Water is also a good design feature to bring into a small garden because the reflective surface anchors the sky and allows light into your garden.
“The reflective powers of a plain sheet of water are great and you can make a rill (formal canal of water) or a stream in the tiniest of gardens and it’s wonderful in bringing light in.”
* Alan Titchmarsh How To Garden series: Small Gardens; Growing Bulbs; Wildlife; Pests And Problems, Roses; Small Gardens, published by BBC Books, priced £6.99 each. Available now.
Best of the bunch – Pansy (Viola)
Their velvety blooms in a vast range of colours brighten up spring pots and borders, while the smaller violas provide a more subtle burst of colour in late spring and throughout the summer.
Pretty varieties include V. ‘Jackanapes’, which has bicoloured flowers in deep maroon purple and bright yellow at the base, with purple streaks in the centre, and V. x Wittrockiana in the Ultima Series, which is compact, vigorous and heavy-blooming with medium-sized flowers.
They begin to flower in winter and continue through spring, in an exhaustive range of beautiful colours. Pansies, or violas, prefer a sunny site in fertile, well-drained soil.
Good enough to eat – Globe artichoke
Not only are they delicious when cooked and dipped in vinaigrette, but they also are a stunning structural plant, growing to around 1.5m high with thistle-like arching silvery leaves and ball-like heads, which are removed for cooking.
Artichokes need particular conditions to thrive – good soil, regular watering and feeding and frost protection.
The best way is to start with offsets, available from nurseries, which are rooted suckers around 25cm long with roots attached. Plant them in a light or loamy, well-drained soil in a sunny, sheltered position in rows 90cm (3ft) apart and allowing 90cm (3ft) between the plants. Compost or well-rotted manure should have been added to the soil the previous autumn and then add a general purpose fertiliser a week or two before planting.
Keep the plants well watered, especially during dry periods in the summer, and apply a mulch around the stems in May.
Don’t harvest the artichokes the first year. Cut off the small heads which may develop in the first year to allow the plant to build up strength to produce a better harvest the following year.
The main head at the end of the stems and a number of smaller heads on lateral shoots can be harvested around August, before the flower heads have opened.
Three ways to… Select a greenhouse
1. Check that any timbers which might be used in the construction have been treated, to retain their colour and increase longevity.
2. Size matters.

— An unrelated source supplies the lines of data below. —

Inductive StartResult :=
| Started (id : string)
| InvalidArgument (what : string)     (* [std::invalid_argument] *)
| RuntimeError (what : string).       (* [std::runtime_error] *)


(** [Replayer::start_session].  [dir] is the data directory, [draws] the
    random digits for the session id, [now] the steady clock. *)
Definition start_session (dir : Directory) (draws : list Z) (now : Z)
           (from_ts_ns to_ts_ns : Z) (topics : list string) (rate_multiplier : double)
           (r : Replayer) : StartResult * Replayer :=
  if to_ts_ns <=? from_ts_ns then (InvalidArgument "Invalid timestamp range", r)
  else if leb rate_multiplier (of_Z 0) || ltb MAX_RATE_MULTIPLIER rate_multiplier
  then (InvalidArgument "Invalid rate multiplier", r)
  else if match topics with [] => true | _ :: _ => false end
  then (InvalidArgument "No topics specified", r)
  else if (MAX_CONCURRENT_SESSIONS <=? size (sessions_ r))%nat
  then (RuntimeError "Maximum concurrent sessions exceeded", r)
  else
    match find_files_for_timestamp from_ts_ns dir with
    | None => (RuntimeError "No data files found for timestamp range", r)
    | Some (mdf_path, idx_path) =>
        let id := generate_session_id draws in
        let mdf := open_stream dir mdf_path in
        let idx := open_stream dir idx_path in
        if negb (is_open mdf) || negb (is_open idx)
        then (RuntimeError "Failed to open data files", r)
        else
          let '(mdf', ok) := seek_to_timestamp mdf idx from_ts_ns in
          if negb ok then (RuntimeError "Failed to seek to start timestamp", r)
          else
            let session :=
              {| session_id := id; rs_start_ts_ns := from_ts_ns;
                 rs_end_ts_ns := to_ts_ns; rate_multiplier := rate_multiplier;
                 topics := topics; running := true; paused := false;
                 current_ts_ns := from_ts_ns; frames_sent := 0;
                 mdf_file := mdf'; idx_file := idx;
                 mdf_path := mdf_path; idx_path := idx_path;
                 tokens := of_Z 1000; last_token_time := now |} in
            let sessions' := <[id := session]> (sessions_ r) in
            (Started id,
             {| sessions_ := sessions';
                total_sessions := (total_sessions r + 1) mod 2 ^ 64;
                active_sessions := Z.of_nat (size sessions');
                virtual_topic_prefixes :=
                  virtual_topic_prefixes r ++ [("replay." ++ id)%string] |})
    end.

(** *** Playback *)

Definition with_stream (mdf : IFStream) (s : ReplaySession) : ReplaySession :=
  {| session_id := session_id s; rs_start_ts_ns := rs_start_ts_ns s;
     rs_end_ts_ns := rs_end_ts_ns s; rate_multiplier := rate_multiplier s;
     topics := topics s; running := running s; paused := paused s;
     current_ts_ns := current_ts_ns s; frames_sent := frames_sent s;
     mdf_file := mdf; idx_file := idx_file s;
     mdf_path := mdf_path s; idx_path := idx_path s;
     tokens := tokens s; last_token_time := last_token_time s |}.

Definition with_current_ts (ts : Z) (s : ReplaySession) : ReplaySession :=
  {| session_id := session_id s; rs_start_ts_ns := rs_start_ts_ns s;
     rs_end_ts_ns := rs_end_ts_ns s; rate_multiplier := rate_multiplier s;
     topics := topics s; running := running s; paused := paused s;
     current_ts_ns := ts; frames_sent := frames_sent s;
     mdf_file := mdf_file s; idx_file := idx_file s;
     mdf_path := mdf_path s; idx_path := idx_path s;
     tokens := tokens s; last_token_time := last_token_time s |}.

Definition with_tokens (t : double) (time : Z) (s : ReplaySession) : ReplaySession :=
  {| session_id := session_id s; rs_start_ts_ns := rs_start_ts_ns s;
     rs_end_ts_ns := rs_end_ts_ns s; rate_multiplier := rate_multiplier s;
     topics := topics s; running := running s; paused := paused s;
     current_ts_ns := current_ts_ns s; frames_sent := frames_sent s;
     mdf_file := mdf_file s; idx_file := idx_file s;
     mdf_path := mdf_path s; idx_path := idx_path s;
     tokens := t; last_token_time := time |}.

Definition count_sent (s : ReplaySession) : ReplaySession :=
  {| session_id := session_id s; rs_start_ts_ns := rs_start_ts_ns s;
     rs_end_ts_ns := rs_end_ts_ns s; rate_multiplier := rate_multiplier s;
     topics := topics s; running := running s; paused := paused s;
     current_ts_ns := current_ts_ns s;
     frames_sent := (frames_sent s + 1) mod 2 ^ 64;
     mdf_file := mdf_file s; idx_file := idx_file s;
     mdf_path := mdf_path s; idx_path := idx_path s;
     tokens := tokens s; last_token_time := last_token_time s |}.

(** [Replayer::read_next_frame]: every call consumes the bytes it reads
    from the data stream. *)
Definition read_next_frame (s : ReplaySession) : option Frame * ReplaySession :=
  let mdf := mdf_file s in
  if negb (s_good mdf) then (None, s) else
  let '(hbytes, mdf1) := read HEADER_SIZE mdf in
  if negb (length hbytes =? HEADER_SIZE)%nat then (None, with_stream mdf1 s) else
  let hdr := header_of_bytes hbytes in
  if negb (magic hdr =? FRAME_MAGIC) || negb (version hdr =? 1)
  then (None, with_stream mdf1 s) else
  let '(body_data, mdf2) := read (Z.to_nat (body_len hdr)) mdf1 in
  if negb (Z.of_nat (length body_data) =? body_len hdr)
  then (None, with_stream mdf2 s)
  else (decode_frame (hbytes ++ body_data), with_stream mdf2 s).

(** [Replayer::add_tokens] *)
Definition add_tokens (elapsed_seconds : double) (s : ReplaySession) : ReplaySession :=
  let tokens_to_add := mul (mul elapsed_seconds (of_Z 1000)) (rate_multiplier s) in
  with_tokens (min (add (tokens s) tokens_to_add) (of_Z 10000)) (last_token_time s) s.

(** [Replayer::consume_tokens]; [now] is the steady clock. *)
Definition consume_tokens (now : Z) (tokens_needed : double) (s : ReplaySession)
  : bool * ReplaySession :=
  let elapsed := div (of_Z (now - last_token_time s)) (of_Z 1000000000) in
  let s1 := add_tokens elapsed s in
  let s2 := with_tokens (tokens s1) now s1 in
  if leb tokens_needed (tokens s2)
  then (true, with_tokens (sub (tokens s2) tokens_needed) now s2)
  else (false, s2).

Definition base_topic_of (b : FrameBody) : string :=
  match b with
  | BodyL1 _ => "l1.UNKNOWN"
  | BodyL2 _ => "l2.UNKNOWN"
  | BodyTrade _ => "trade.UNKNOWN"
  | _ => EmptyString
  end.

Definition pattern_has_star (p : string) : bool :=
  existsb (Ascii.eqb "*") (list_ascii_of_string p).

(** The session's topic test in [playback_thread]. *)
Definition should_send (topics : list string) (base_topic : string) : bool :=
  existsb (fun topic_pattern =>
             String.eqb topic_pattern "*"
             || pattern_has_star topic_pattern
             || String.prefix topic_pattern base_topic) topics.

Definition get_virtual_topic (session_id base_topic : string) : string :=
  ("replay." ++ session_id ++ "." ++ base_topic)%string.

(** The state of the playback thread: the session, the local
    [prev_timestamp_ns], and the calls to [publisher_->publish] made so
    far, oldest first. *)
Record Playback := mkPlayback {
  session : ReplaySession;
  prev_timestamp_ns : option Z;
  published : list (string * Frame)
}.

Inductive Control := Continue | Break.

(** One turn of the [while] loop of [playback_thread]; [now] is the
    steady clock at the turn. *)
Definition playback_turn (now : Z) (p : Playback) : Control * Playback :=
  let s := session p in
  if negb (running s) then (Break, p)
  else if paused s then (Continue, p)
  else
    let '(frame_opt, s1) := read_next_frame s in
    match frame_opt with
    | None => (Break, {| session := s1; prev_timestamp_ns := prev_timestamp_ns p;
                         published := published p |})
    | Some frame =>
        let frame_timestamp_ns := body_ts_ns (body frame) in
        if rs_end_ts_ns s1 <? frame_timestamp_ns
        then (Break, {| session := s1; prev_timestamp_ns := prev_timestamp_ns p;
                        published := published p |})
        else
          let s2 := with_current_ts frame_timestamp_ns s1 in
          let throttled :=
            match prev_timestamp_ns p with
            | Some prev =>
                let original_delay_ns := (frame_timestamp_ns - prev) mod 2 ^ 64 in
                let scaled_delay_s :=
                  div (div (of_Z original_delay_ns) (of_Z 1000000000))
                      (rate_multiplier s2) in
                if ltb (of_decimal 1 1000) scaled_delay_s then
                  let tokens_needed := mul scaled_delay_s (of_Z 1000) in
                  let '(ok, s3) := consume_tokens now tokens_needed s2 in
                  (negb ok, s3)
                else (false, s2)
            | None => (false, s2)
            end in
          let '(wait, s3) := throttled in
          if wait
          then (* sleep, then [continue] *)
            (Continue, {| session := s3; prev_timestamp_ns := prev_timestamp_ns p;
                          published := published p |})
          else
            let base_topic := base_topic_of (body frame) in
            if should_send (topics s3) base_topic
            then (Continue,
                  {| session := count_sent s3;
                     prev_timestamp_ns := Some frame_timestamp_ns;
                     published := published p
                                  ++ [(get_virtual_topic (session_id s3) base_topic, frame)] |})
            else (Continue,
                  {| session := s3; prev_timestamp_ns := Some frame_timestamp_ns;
                     published := published p |})
    end.

(** The loop, one clock reading per turn, until it breaks; [None] when
    the readings run out before it does. *)
Fixpoint playback_thread (nows : list Z) (p : Playback) : option Playback :=
  match nows with
  | [] => None
  | now :: rest =>
      match playback_turn now p with
      | (Break, p') => Some p'
      | (Continue, p') => playback_thread rest p'
      end
  end.

(** The frames stored in a segment body, in file order. *)
Fixpoint frames_of_segment (fuel : nat) (data : list byte) : list Frame :=
  match fuel with
  | O => []
  | S fuel' =>
      match decode_frame data with
      | Some f =>
          f :: frames_of_segment fuel'
                 (skipn (HEADER_SIZE + Z.to_nat (body_len (header f))) data)
      | None => []
      end
  end.


(** *** Session control *)

Definition with_sessions (m : gmap string ReplaySession) (r : Replayer) : Replayer :=
  {| sessions_ := m; total_sessions := total_sessions r;
     active_sessions := active_sessions r;
     virtual_topic_prefixes := virtual_topic_prefixes r |}.

Definition with_paused (b : bool) (time : Z) (s : ReplaySession) : ReplaySession :=
  {| session_id := session_id s; rs_start_ts_ns := rs_start_ts_ns s;
     rs_end_ts_ns := rs_end_ts_ns s; rate_multiplier := rate_multiplier s;
     topics := topics s; running := running s; paused := b;
     current_ts_ns := current_ts_ns s; frames_sent := frames_sent s;
     mdf_file := mdf_file s; idx_file := idx_file s;
     mdf_path := mdf_path s; idx_path := idx_path s;
     tokens := tokens s; last_token_time := time |}.

(** [Replayer::pause_session] *)
Definition pause_session (id : string) (r : Replayer) : Replayer :=
  match sessions_ r !! id with
  | Some s => with_sessions (<[id := with_paused true (last_token_time s) s]> (sessions_ r)) r
  | None => r
  end.

(** [Replayer::resume_session]; [now] is the steady clock. *)
Definition resume_session (id : string) (now : Z) (r : Replayer) : Replayer :=
  match sessions_ r !! id with
  | Some s => with_sessions (<[id := with_paused false now s]> (sessions_ r)) r
  | None => r
  end.

(** [Replayer::seek_session]: the data stream is moved by the seek
    whether or not the seek succeeds; [current_ts_ns] follows when it
    does. *)
Definition seek_session (id : string) (ts_ns : Z) (r : Replayer) : Replayer :=
  match sessions_ r !! id with
  | Some s =>
      if (rs_start_ts_ns s <=? ts_ns) && (ts_ns <=? rs_end_ts_ns s) then
        let '(mdf', ok) := seek_to_timestamp (mdf_file s) (idx_file s) ts_ns in
        let s1 := with_stream mdf' s in
        with_sessions
          (<[id := if ok then with_current_ts ts_ns s1 else s1]> (sessions_ r)) r
      else r
  | None => r
  end.

(** [Replayer::stop_session]: the session leaves the table. *)
Definition stop_session (id : string) (r : Replayer) : Replayer :=
  match sessions_ r !! id with
  | Some _ =>
      let sessions' := delete id (sessions_ r) in
      {| sessions_ := sessions'; total_sessions := total_sessions r;
         active_sessions := Z.of_nat (size sessions');
         virtual_topic_prefixes := virtual_topic_prefixes r |}
  | None => r
  end.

The minimum size for easy gardening should be around 1.4m x 1.8m (8 x 6ft).
3. If you have children, it may be worth paying extra for toughened safety glass.
What to do this week
* Add a general fertiliser such as blood, fish and bone to your borders, rake it in and then mulch it with compost or bark and, if it hasn’t rained, water it in.
* Prune spring-flowering shrubs which are fading, such as forsythia.
* Continue to plant summer-flowering bulbs.
* Keep transplanted flowers well watered during dry spells.
* Prick out seedlings and pot them on.
* Repot container plants which have outgrown their space into larger pots with fresh compost.
* Save moisture by putting saucers under containers.
* Put brassica collars around cabbages and cauliflowers to deter cabbage root fly.
* Erect low screens around carrots to keep carrot fly at bay.
* Ventilate the greenhouse on sunny days to stop the build-up of pests and diseases.
* Prune plum trees.
* Deadhead naturalised bulbs to keep them healthy.